Saladax Biomedical, Inc.Apr 27 2011

In collaboration with Saladax Biomedical, Inc., the Central European Society for Anticancer Drug Research (CESAR) announced today that enrollment has begun in the CEPAC-TDM trial of paclitaxel therapeutic drug management (TDM) with subsequent pharmacokinetic-guided dose adjustment in patients being treated for advanced non-small cell lung cancer (NSCLC).  The study will determine if optimizing dosing of paclitaxel will reduce grade 4 neutropenia, without affecting progression-free survival and overall survival.  Saladax is developing a nanoparticle-based automated immunoassay to provide rapid, simple and cost-effective measurement of paclitaxel levels to allow timely personalized dose adjustment.

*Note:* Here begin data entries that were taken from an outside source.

Lemma parse_slice_header_donor nal sps pps d :
  SpsOk sps -> PpsOk pps -> parse_slice_header nal sps pps = Some (Some d) -> d.(slice_type) = 1 -> d.(has_poc) = true ->
  DonorOk sps pps d.
Proof.
  intros Hs Hp E Hst Hpoc. unfold parse_slice_header in E. destruct (len nal <? 3); [done|].
  destruct (rd8 nal 0) as [h0|]; [|done]. destruct (rd8 nal 1) as [h1|]; [|done].
  destruct (nal_type nal) as [ty|]; [|done]. cbn [mbind option_bind] in E. destruct (negb _); [done|].
  set (rbsp := unescape (drop 2 nal) 256) in *. unfold run_parser in E.
  destruct (slice_body sps pps h0 h1 ty rbsp _) as [[[x r']|]|] eqn:Eb; [|done|done]. injection E as ->.
  assert (Hl : len rbsp <= 256) by (apply unescape_length; lia).
  eapply slice_body_inv; [done|done| | |exact Hl|exact Eb| |done]; [apply reader_init_wf; lia|done|].
  destruct (nal_is_idr ty) eqn:Eidr; [|done]. exfalso. revert Hpoc.
  assert (HT : post (slice_body sps pps h0 h1 ty rbsp) (fun d => d.(has_poc) = negb (nal_is_idr ty))).
  { unfold slice_body. cbv zeta. repeat post_step. by apply post_ret. }
  rewrite (HT _ _ _ Eb), Eidr. done.
Qed.

(** The first [cap] bytes, escaped and unescaped from the same run of zeros. *)
Lemma unescape_escape_loop rbsp cap zeros :
  0 <= cap -> unescape_loop (escape_loop rbsp zeros) cap zeros = take (Z.to_nat cap) rbsp.
Proof.
  revert cap zeros. induction rbsp as [|c rbsp IH]; intros cap zeros Hcap; [by rewrite take_nil|].
  cbn [escape_loop]. rewrite Z.geb_leb.
  destruct (Z.leb_spec 2 zeros) as [Hz|Hz], (Z.leb_spec c 3) as [Hc|Hc]; cbn [andb app unescape_loop];
    rewrite ?Z.geb_leb; (destruct (Z.leb_spec cap 0); [by replace cap with 0 by lia|]).
  2: destruct (Z.leb_spec 2 zeros), (Z.eqb_spec c 3); try lia.
  3, 4: destruct (Z.leb_spec 2 zeros); [lia|].
  1: destruct (Z.leb_spec 2 zeros); [|lia]; cbn [andb Z.eqb Pos.eqb Z.leb Z.compare].
  1: destruct (Z.leb_spec cap 0); [lia|]; cbn [andb].
  all: cbn [andb]; rewrite IH by lia; replace (Z.to_nat cap) with (S (Z.to_nat (cap - 1))) by lia; done.
Qed.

This multicenter randomized trial is planned to enroll 280 patients.  In the first phase of the study, eight study centers will participate in Germany and Switzerland, with the first three patients already enrolled in Lowenstein, Germany.  The study is sponsored by CESAR and supported by Saladax Biomedical.

The CEPAC-TDM study is the first large scale, randomized trial to evaluate the clinical utility of paclitaxel drug dose management and is the largest randomized trial of its type.  A dosing algorithm has been derived that uses 24-hour paclitaxel plasma concentration and clinical parameters, based on a large population model of paclitaxel. In addition to the clinical results, extensive data on health economic outcomes will be generated through the trial.

Markus Joerger, MD PhD, explains: "The CEPAC-TDM clinical trial has the potential to markedly improve patient quality of life through a reduction of febrile neutropenia and hospitalization, and debilitating neuropathy, as it tailors paclitaxel to the individual patient's drug metabolism."

Study details

The CEPAC-TDM study is a phase III open-label, randomized, parallel-group clinical trial comparing conventional dosing of paclitaxel at 200 mg/m2 every three weeks (conventional treatment Arm A) with paclitaxel blood level testing and subsequent individual dose adjustments (experimental treatment Arm B), with the primary objective to significantly reduce grade 4 neutropenia in patients within treatment Arm B, without adversely affecting chemotherapy efficacy in terms of progression-free survival (PFS) and overall survival (OS).